Pauline Bayle, elle, a voulu, dès le début du spectacle, mettre l’éclairage sur le thème de la guerre qui, dit-elle, «pendant des millénaires, a constitué le prolongement naturel de l’être humain, une sorte d’issue certes fatale, mais inévitable de l’existence (…) où des héros mettent tout en œuvre afin d’échapper à leur condition de mortel, tout étant sans arrêt rattrapés par elle.» Quand elle a préparé son spectacle, elle ne pouvait encore prévoir cette autre guerre toute aussi violente que furent les attentats à Paris comme ailleurs… et qui ne semble pas près de s’arrêter ! Il y a aussi des chœurs où Pauline Bayle a repris des phrases de personnages comme Ulysse, Agamemnon, Diomède et Hector et d’autres glanées un peu partout dans cette extraordinaire épopée, comme ces mots étonnants d’Hélène au chant VI : « Zeus nous a chargés d’une mauvais part pour que plus tard, nous soyons chantés par les hommes qui viendront ». Le spectacle est aussi celui de récits de guerre comme ceux d’Ulysse et Agamemnon, Diomède, Hector, et de dialogues entre Hélène et son beau-frère Hector, entre Hector et Andromaque, ou encore Ulysse et Achille. Les dialogues entre les dieux: Héra, Poséidon, Aphrodite… proviennent eux d’improvisations et vont vers le burlesque, du côté de La Belle Hélène de Jacques Offenbach et de La Guerre de Troie n’aura lieu de Jean Giraudoux. Il y a aussi des récitatifs de listes de noms comme sur les monuments aux morts, ceux de la guerre de Troie que Pauline Bayle a repris mais en les accumulant. C’est efficace, les noms grecs sont si beaux mais parfois un peu long ! Enfin, elle aurait eu tort de se gêner; après tout, l’immense Eschyle l’avait fait avant elle, avec le récit du messager des Perses, pour le plaisir évident de faire entendre la liste de ces commandants perses, acteurs et victimes de cette guerre avec les Grecs.

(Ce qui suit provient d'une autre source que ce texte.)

Lemma identifier_error : identifier_rune rune_error = false.
Proof.
  unfold identifier_rune, is_letter, is_digit. change (rune_error <? 128)%N with false. cbv iota.
  by rewrite error_not_letter, error_not_digit.
Qed.
Lemma name_error : name_rune rune_error = false.
Proof.
  unfold name_rune, is_letter, is_digit. change (rune_error <? 128)%N with false. cbv iota.
  by rewrite error_not_letter, error_not_digit.
Qed.
Lemma start_error : identifier_start rune_error = false.
Proof.
  unfold identifier_start, is_letter. change (rune_error <? 128)%N with false. cbv iota. by rewrite error_not_letter.
Qed.

(** A space does not continue a name or an identifier. *)
Lemma scan_space_stops p s :
  (∀ r, p r = true → is_space r = false) → s ≠ "" → is_space (decode_rune s).1 = true → scan p s = O.
Proof.
  intros Hp Hs Hsp. rewrite scan_eq, bool_decide_eq_false_2 by done. destruct (decode_rune s) as [r w]. simpl in Hsp.
  destruct (p r) eqn:E; [|done]. apply Hp in E. congruence.
Qed.

Lemma name_rune_no_space r : name_rune r = true → is_space r = false.
Proof.
  unfold name_rune. rewrite !orb_true_iff, !N.eqb_eq. intros [[[Hl|Hd]|Hr]|Hr];
    [by apply letter_no_space|by apply digit_no_space|subst r; done..].
Qed.
End classes.

(** ** Tokens *)

Section tokens.
Context `{UnicodeTables} `{!UnicodeLaws} (input : string).

Notation rest := (rest input).
Notation reads := (reads input).

Section words.
Context (p : N → bool) (Hstart : ∀ r, identifier_start r = true → p r = true) (Herr : p rune_error = false).

(** What both parsers do for an identifier, the runes after the first being given. *)
Definition word_at (offset : nat) : string * nat :=
  if eof input offset then ("", offset)
  else
    let '(r, size) := decode_rune (rest offset) in
    if negb (identifier_start r) then ("", offset)
    else
      let width := (size + scan p (rest (offset + size)))%nat in
      (str_take width (rest offset), (offset + width)%nat).

Lemma word_none o : identifier_start (decode_rune (rest o)).1 = false → word_at o = ("", o).
Proof.
  intros Hs. unfold word_at. destruct (eof input o); [done|].
  destruct (decode_rune (rest o)) as [r w]. simpl in Hs. by rewrite Hs.
Qed.

Lemma start_rest o : identifier_start (decode_rune (rest o)).1 = true → rest o ≠ "".
Proof. intros Hs E. rewrite E in Hs. change (decode_rune "").1 with rune_error in Hs. by rewrite start_error in Hs. Qed.

Lemma word_some o :
  identifier_start (decode_rune (rest o)).1 = true →
  word_at o = (str_take (scan p (rest o)) (rest o), (o + scan p (rest o))%nat).
Proof.
  intros Hs. pose proof (start_rest o Hs) as Hne. unfold word_at.
  assert (eof input o = false) as -> by by apply not_true_iff_false; rewrite eof_spec.
  assert (scan p (rest o) = ((decode_rune (rest o)).2 + scan p (rest (o + (decode_rune (rest o)).2)))%nat) as ->.
  { rewrite scan_eq, bool_decide_eq_false_2 by done. destruct (decode_rune (rest o)) as [r w] eqn:Ed. simpl in Hs |- *.
    rewrite Hstart by done. unfold Parser.rest. by rewrite str_drop_drop. }
  destruct (decode_rune (rest o)) as [r w]. simpl in Hs |- *. by rewrite Hs.
Qed.

Lemma word_spec o s o1 :
  word_at o = (s, o1) →
  (s = "" ∧ o1 = o ∧ identifier_start (decode_rune (rest o)).1 = false) ∨
  (word_text p s ∧ reads o s o1 ∧ scan p (rest o1) = O).
Proof.
  destruct (identifier_start (decode_rune (rest o)).1) eqn:Hs; [|rewrite word_none by done; intros [= <- <-]; by left].
  rewrite word_some by done. intros [= <- <-]. right. pose proof (start_rest o Hs) as He.
  destruct (run_reads input p o Herr) as (s & Hr & Hall & -> & Hstop).
  split_and!; [|done..|done]. set (s := str_take _ _) in *. pose proof (decode_width _ He) as Hw.
  assert (scan p (rest o) = ((decode_rune (rest o)).2 + scan p (str_drop (decode_rune (rest o)).2 (rest o)))%nat) as Es.
  { rewrite scan_eq, bool_decide_eq_false_2 by done. destruct (decode_rune (rest o)) as [r w]. simpl in Hs |- *.
    by rewrite Hstart. }
  split_and!; [| |done].
  - intros E. rewrite E in Hr. pose proof (reads_inv _ _ _ _ Hr) as Hn. simpl in Hn. lia.
  - unfold s. rewrite decode_take; [done| |lia]. intros E. rewrite E in Hs. by rewrite start_error in Hs.
Qed.

Lemma word_first s t : word_text p s → decode_rune (s +:+ t) = decode_rune s.
Proof.
  intros (_ & Hs & _). apply decode_app. intros E. rewrite E in Hs. by rewrite start_error in Hs.
Qed.

Lemma word_exact o s o1 :
  reads o s o1 → word_text p s → scan p (rest o1) = O → word_at o = (s, o1).
Proof.
  intros Hr Hs Hstop. pose proof Hr as [-> E]. pose proof Hs as (Hne & Hst & Hall).
  rewrite word_some by by rewrite E, word_first.
  rewrite (run_exact input _ o s _ Herr Hr Hall Hstop). f_equal. by rewrite E, str_take_app.
Qed.
End words.

Lemma identifier_first s t : identifier_text s → decode_rune (s +:+ t) = decode_rune s.
Proof. apply (word_first identifier_rune). Qed.

Lemma parseIdentifier_none o : identifier_start (decode_rune (rest o)).1 = false → parseIdentifier input o = ("", o).
Proof. apply (word_none identifier_rune). Qed.

Lemma parseIdentifier_spec o s o1 :
  parseIdentifier input o = (s, o1) →
  (s = "" ∧ o1 = o ∧ identifier_start (decode_rune (rest o)).1 = false) ∨
  (identifier_text s ∧ reads o s o1 ∧ scan identifier_rune (rest o1) = O).
Proof. apply (word_spec identifier_rune identifier_start_rune identifier_error). Qed.

Lemma parseIdentifier_exact o s o1 :
  reads o s o1 → identifier_text s → scan identifier_rune (rest o1) = O → parseIdentifier input o = (s, o1).
Proof. apply (word_exact identifier_rune identifier_start_rune identifier_error). Qed.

Les interprètes ne sont plus les mêmes sauf une. Et cela fonctionne toujours ? (Le spectacle est parfaitement rodé) Mais parfois semble-t-il… un peu moins bien. Il y a surtout, vers la fin, des scènes formidables de vérité comme ce dialogue entre Hector et Achille. Et Pauline Bayle sait créer aussi des images très fortes, comme cette scène où Achille, le guerrier exemplaire asperge le sol avec le sang de deux éponges pressées. Là, avec quelques chaises, un peu de lumière et quelques effet musicaux mais surtout avec cinq jeunes comédiens efficaces, on entre dans le vrai théâtre. En privilégiant le récit oral sans que cela nuise jamais au jeu, Pauline Bayle confirme aussi qu’elle est une très bonne directrice d’acteurs. Ce que l’on aime moins : ces changements très rapides des personnages joués alternativement par filles et garçons qui donnent un peu le tournis … Ce procédé facile, très mode et qui a beaucoup servi, ne facilite en rien l’accès à cette lecture personnelle de l’Iliade et le spectateur non averti peut s’y perdre facilement, malgré la liste des personnages grecs et troyens collées au mur du fond… Belle et efficace idée. On remarquera au passage qu’il n’y a aucune femme chez les Grecs. Les acteurs habillés de noir, s’affublent parfois de perruques féminines. Pourquoi pas? En tout cas, ces costumes dans leur sobriété sont plus efficaces que ceux de L’Odyssée présentée juste après, et les éclairages aussi. Malgré ces réserves, cette Iliade, est jouée par de jeunes comédiens qui mouillent leur chemise et qui sont les mêmes dans Odyssée où on les entendait mal au soir de la première. C’est un spectacle intelligent, plein de générosité et d’invention et on y entend toute la force poétique d’Homère. Avec juste quelques accessoires comme un tapis rectangulaire de papier, une dizaine de seaux noirs et cinq chaises. La mise en scène, très rigoureuse et métaphorique n’est jamais bavarde et fait entendre la violence de la guerre téléguidée par les Dieux, c’est à dire sans que les mortels puissent vraiment en comprendre les raisons majeures. Quoi, hélas, de plus actuel ? Et le public, très jeune pour une fois, était très impressionné par ce beau travail théâtral et l’a applaudi chaleureusement. Notre amie Elisabeth Naud vous parlera très vite d’Odyssée, second volet de ce spectacle qui est aussi mis en scène par Pauline Bayle.
Philippe du Vignal
La Scala, 13 boulevard de Strasbourg, Paris (X ème). T. : 01 40 03 44 30.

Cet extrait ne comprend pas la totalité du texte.